First-Year Symposium Presentations Reflect a Semester’s Worth of Learning for 2,200 Students

CORPUS CHRISTI, Texas – Ask any new undergraduate and he or she will tell you: The First-Year Symposium is a rite of passage for every first-year student at Texas A&M University-Corpus Christi.

About 2,200 students sported dress-to-impress attire and shared details about their respective learning community project with symposium guests at this fall’s event, which was open to the public and held Nov. 29 and 30 in the University Center. The poster-style conference consisted of 20 learning communities, including economics, environmental science, and independent seminar, to name a few.  

Symposium coordinator Chelsie Hawkinson knows firsthand the thrill and anxiety the average presenting student faces: She is a graduate of the Island University’s First-Year Learning Communities Program (FYLCP) and first joined the FYLCP faculty as a teaching assistant in 2007. 

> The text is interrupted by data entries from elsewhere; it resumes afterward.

Lemma recvs_add n m : recvs (n + m) = recvs n ++ recvs m.
Proof. apply replicate_add. Qed.

Lemma wp_transfer send cmd rx log s (Q : list Z -> mmc wire -> Prop) :
  conf cmd rx log s ->
  (forall s', sd_buf s' = sd_buf s -> conf cmd (drop (length send) rx) (log ++ [Sent send]) s' ->
    Q (rx_take (length send) rx) s') ->
  wp (transfer send) s Q.
Proof.
  intros [Hc Hr Hl Hb] HQ. apply wp_run. eexists _, _. split; [reflexivity|].
  rewrite Hr. apply HQ; [done|]. constructor; simpl; try done; by rewrite ?Hr, ?Hl.
Qed.

Lemma wp_store_buf i x cmd rx log s (Q : unit -> mmc wire -> Prop) :
  conf cmd rx log s -> 0 <= i < 512 ->
  (forall s', sd_buf s' = <[Z.to_nat i := x]> (sd_buf s) -> conf cmd rx log s' -> Q tt s') ->
  wp (store_buf i x) s Q.
Proof.
  intros [Hc Hr Hl Hb] Hi HQ. unfold store_buf. wp_steps.
  eapply wp_lift; [apply arr_set_in; lia|]. wp_steps. apply HQ; [done|].
  constructor; simpl; try done. len.
Qed.

Lemma wp_receive_byte cmd x rx log s (Q : Z -> mmc wire -> Prop) :
  conf cmd (x :: rx) log s ->
  (forall s', conf cmd rx (log ++ recvs 1) s' -> Q x s') -> wp spi_receive_byte s Q.
Proof.
  intros Hs HQ. pose proof (c_buf _ _ _ _ Hs) as Hl. unfold spi_receive_byte. apply wp_bind.
  eapply wp_store_buf; [exact Hs|lia|]. intros s1 E1 H1. wp_pure. rewrite E1.
  destruct (sd_buf s) as [|b0 buf] eqn:Eb; [done|]. simpl in *.
  apply wp_bind. eapply (wp_lift _ [0xff]).
  { unfold arr_take. rewrite decide_True by (simpl; lia). done. }
  apply wp_bind. eapply wp_transfer; [exact H1|]. intros s2 E2 H2. apply wp_bind. eapply wp_lift; [reflexivity|].
  apply wp_bind. eapply wp_store_buf; [exact H2|lia|]. intros s3 E3 H3. wp_pure. wp_steps.
  rewrite E3, E2, E1. eapply wp_lift; [reflexivity|]. apply HQ. exact H3.
Qed.

(** Looking for [resp]: found after [fill], or not within [n] bytes. *)
Lemma wp_response_found resp fill cmd rx log s n (Q : nat -> mmc wire -> Prop) :
  conf cmd (fill ++ resp :: rx) log s -> resp ∉ fill -> (length fill < n)%nat ->
  (forall s', conf cmd rx (log ++ recvs (S (length fill))) s' -> Q (n - length fill)%nat s') ->
  wp (response_loop resp n) s Q.
Proof.
  revert n log s. induction fill as [|x fill IH]; intros n log s Hs Hni Hn HQ;
    (destruct n as [|n]; [simpl in *; lia|]); simpl; apply wp_bind; (eapply wp_receive_byte; [exact Hs|]);
    intros s1 H1.
  - rewrite bool_decide_eq_true_2 by done. apply wp_ret. by apply HQ.
  - apply not_elem_of_cons in Hni as [Hx Hni]. rewrite bool_decide_eq_false_2 by done.
    eapply IH; [exact H1|done|simpl in *; lia|]. intros s2 H2. apply HQ.
    rewrite <- app_assoc, <- recvs_add in H2. exact H2.
Qed.

Lemma wp_response_timeout resp fill cmd rx log s (Q : nat -> mmc wire -> Prop) :
  conf cmd (fill ++ rx) log s -> resp ∉ fill ->
  (forall s', conf cmd rx (log ++ recvs (length fill)) s' -> Q 0%nat s') ->
  wp (response_loop resp (length fill)) s Q.
Proof.
  revert log s. induction fill as [|x fill IH]; intros log s Hs Hni HQ; simpl.
  - apply wp_ret, HQ. by rewrite app_nil_r.
  - apply wp_bind. eapply wp_receive_byte; [exact Hs|]. intros s1 H1.
    apply not_elem_of_cons in Hni as [Hx Hni]. rewrite bool_decide_eq_false_2 by done.
    eapply IH; [exact H1|done|]. intros s2 H2. apply HQ.
    rewrite <- app_assoc, <- recvs_add in H2. exact H2.
Qed.

Lemma wp_mmc_response_found resp fill cmd rx log s (Q : Z -> mmc wire -> Prop) :
  conf cmd (fill ++ resp :: rx) log s -> resp ∉ fill -> (length fill < 4095)%nat ->
  (forall s', conf cmd rx (log ++ recvs (S (length fill))) s' -> Q 0 s') -> wp (mmc_response resp) s Q.
Proof.
  intros Hs Hni Hn HQ. unfold mmc_response. apply wp_bind.
  eapply wp_response_found; [exact Hs|done|exact Hn|]. intros s1 H1. apply wp_ret.
  rewrite bool_decide_eq_false_2 by lia. by apply HQ.
Qed.

Lemma wp_mmc_response_timeout resp fill cmd rx log s (Q : Z -> mmc wire -> Prop) :
  conf cmd (fill ++ rx) log s -> resp ∉ fill -> length fill = 4095%nat ->
  (forall s', conf cmd rx (log ++ recvs 4095) s' -> Q 1 s') -> wp (mmc_response resp) s Q.
Proof.
  intros Hs Hni Hn HQ. unfold mmc_response. apply wp_bind. change 0xFFF%nat with 4095%nat. rewrite <- Hn.
  eapply wp_response_timeout; [exact Hs|done|]. intros s1 H1. apply wp_ret. apply HQ. by rewrite <- Hn.
Qed.

Lemma wp_store_cmd i x cmd rx log s (Q : unit -> mmc wire -> Prop) :
  conf cmd rx log s -> 0 <= i < Z.of_nat (length cmd) ->
  (forall s', conf (<[Z.to_nat i := x]> cmd) rx log s' -> Q tt s') -> wp (store_cmd i x) s Q.
Proof.
  intros [Hc Hr Hl Hb] Hi HQ. unfold store_cmd. wp_steps. rewrite Hc.
  eapply wp_lift; [apply arr_set_in; lia|]. wp_steps. apply HQ. constructor; simpl; done.
Qed.

Lemma wp_send_cmd c0 c1 c2 c3 c4 c5 cmd rx log s (Q : unit -> mmc wire -> Prop) :
  conf cmd rx log s -> length cmd = 6%nat ->
  (forall s', conf [c0; c1; c2; c3; c4; c5] (drop 6 rx) (log ++ [Sent [c0; c1; c2; c3; c4; c5]]) s' -> Q tt s') ->
  wp (send_cmd c0 c1 c2 c3 c4 c5) s Q.
Proof.
  intros Hs Hl HQ. unfold send_cmd. do 6 (destruct cmd as [|? cmd]; [done|]). destruct cmd; [|done].
  do 6 (apply wp_bind; (eapply wp_store_cmd; [eassumption|simpl; lia|]); clear dependent s; intros s Hs; simpl in Hs).
  wp_pure. rewrite (c_cmd _ _ _ _ Hs). unfold spi_send. apply wp_bind. eapply wp_lift; [reflexivity|].
  apply wp_bind. eapply wp_transfer; [exact Hs|]. intros s' _ H'. apply wp_ret. by apply HQ.
Qed.

Lemma wp_select m cmd rx log s (Q : unit -> mmc wire -> Prop) :
  conf cmd rx log s -> (forall s', conf cmd rx (log ++ [Select m]) s' -> Q tt s') ->
  wp (modify (λ s, set_spi_sd (XSpi_SetSlaveSelect m (spi_sd s)) s)) s Q.
Proof.
  intros [Hc Hr Hl Hb] HQ. wp_steps. apply HQ. constructor; simpl; try done. by rewrite Hl.
Qed.

Lemma wp_printf fmt args cmd rx log s (Q : unit -> mmc wire -> Prop) :
  conf cmd rx log s -> (forall s', conf cmd rx log s' -> Q tt s') -> wp (printf fmt args) s Q.
Proof. intros [Hc Hr Hl Hb] HQ. unfold printf. wp_steps. apply HQ. by constructor. Qed.

Lemma wp_fill_buf n cmd rx log s (Q : unit -> mmc wire -> Prop) :
  conf cmd rx log s -> (n <= 512)%nat ->
  (forall s', take n (sd_buf s') = replicate n 0xff -> conf cmd rx log s' -> Q tt s') ->
  wp (for_up 0 (Z.of_nat n) (λ i, store_buf i 0xff)) s Q.
Proof.
  intros Hs Hn HQ.
  apply (wp_for_up _ _ _ (λ i s', take (Z.to_nat i) (sd_buf s') = replicate (Z.to_nat i) 0xff ∧ conf cmd rx log s')).
  - lia.
  - done.
  - intros i s1 Hi [Ht H1]. eapply wp_store_buf; [exact H1|lia|]. intros s2 E2 H2. split; [|done].
    pose proof (c_buf _ _ _ _ H1). rewrite E2. replace (Z.to_nat (i + 1)) with (S (Z.to_nat i)) by lia.
    rewrite (take_S_r _ _ 0xff); [|apply list_lookup_insert_eq; lia].
    rewrite take_insert_ge, Ht by lia. by rewrite replicate_S_end.
  - intros s1 [Ht H1]. rewrite Nat2Z.id in Ht. by apply HQ.
Qed.

Lemma wp_receive data cmd rx log s (Q : list Z -> mmc wire -> Prop) :
  conf cmd (data ++ rx) log s -> (length data <= 512)%nat ->
  (forall s', conf cmd rx (log ++ [Sent (replicate (length data) 0xff)]) s' -> Q data s') ->
  wp (spi_receive (Z.of_nat (length data))) s Q.
Proof.
  intros Hs Hl HQ. unfold spi_receive. apply wp_bind. eapply wp_fill_buf; [exact Hs|done|].
  intros s1 Ht H1. wp_pure. apply wp_bind. pose proof (c_buf _ _ _ _ H1) as Hb.
  eapply wp_lift. { unfold arr_take. rewrite decide_True by lia. by rewrite Nat2Z.id, Ht. }
  eapply wp_transfer; [exact H1|]. intros s2 _ H2. rewrite length_replicate in *.
  unfold rx_take. rewrite <- app_assoc, take_app_length. rewrite drop_app_length in H2. by apply HQ.
Qed.

(** The big-endian bytes of a 32-bit number. *)
Definition be32 (z : Z) : list Z :=
  [u8 (Z.shiftr z 24); u8 (Z.shiftr z 16); u8 (Z.shiftr z 8); u8 z].

(** The CMD17 frame addresses the byte [512 * block]. *)
Definition cmd17 (block : Z) : list Z := 0x51 :: be32 (u32 (block * 512)) ++ [0xff].

Lemma u8_as_land z : u8 z = Z.land z (Z.ones 8).
Proof. unfold u8. by rewrite Z.land_ones by lia. Qed.
Lemma u16_as_land z : u16 z = Z.land z (Z.ones 16).
Proof. unfold u16. by rewrite Z.land_ones by lia. Qed.
Lemma u32_as_land z : u32 z = Z.land z (Z.ones 32).
Proof. unfold u32. by rewrite Z.land_ones by lia. Qed.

Learning community faculty and the collaboration that takes place on learning community teams are key components to the success of First-Year Symposium, Hawkinson said. 

“Our faculty develop an assignment – typically research-based – that the students will prepare to have a discussion with audience members,” Hawkinson said. “There are a wide range of topics. The psychology learning community is looking at cognitive science and how memory works and how students can be more efficient in their study practices. The music learning community is performing music. It’s an opportunity to show how the students have developed from the beginning of the semester to the end of the semester.”

Political science and biomedical sciences double major Morell Jenkins is a junior and a first-year student at the University. Jenkins was in the Biology and Chemistry Learning Community, which explored the theme “Science Success Through the Eight Dimensions of Wellness.” Jenkins’ group presented a poster on the physical impacts of financial stress.

“Working as a group, it was just the dynamic of all of us and our different interests and research styles as well as information that we compiled,” she said. “It was interesting to see all the things we brought together and how we were able to come out with a final project.”

Media Arts major Adrian Martinez was in the Sociology Learning Community and together with group members Juan Garza, Aquileo Estrada, Leo Rubinos, and Walker Herrold, the team focused on busting a cultural norm – in this case, how personal space is valued in American society.  

The team conducted an experiment in a large public shopping center where Martinez approached subjects and invaded their personal space so his team-members could record the reactions, which were presented at the First-Year Symposium in a video loop. Reactions, the team said, ranged from surprise to outright hostility. The sociology group then expressed the number of reactions by ethnicity in a data chart on its poster.  

“In the U.S., we value who stands next to us and how much space we have, which is different from other cultures where personal space is not valued the same way,” Martinez said.

An innovative, nationally recognized program that helps students successfully transition from high school to the university, FYLCP has been awarded a Texas Higher Education Star Award by the Texas Higher Education Board. The program is housed in University College along with other programs that support undergraduate success, such as Honors Program, the Department of Undergraduate Studies and the Center for Orientation, Advising and Students in Transition (COAST).  

“According to The Association of American Colleges and Universities, student competence in a public setting is a key high-impact practice, and so we’ve created this opportunity for students to be able to do that,” Hawkinson said. “Presenting at the symposium transforms their experience from consumers to producers.”

Hawkinson said she was pleased with event attendance as well as student performance.   

“We were incredibly impressed by the turnout of both faculty and students. It was clear students impressed their audience members with the high-quality work they produced,” she said. “First-Year Symposium reinforces learning community goals that push students to engage in learning beyond the traditional confines of the classroom.”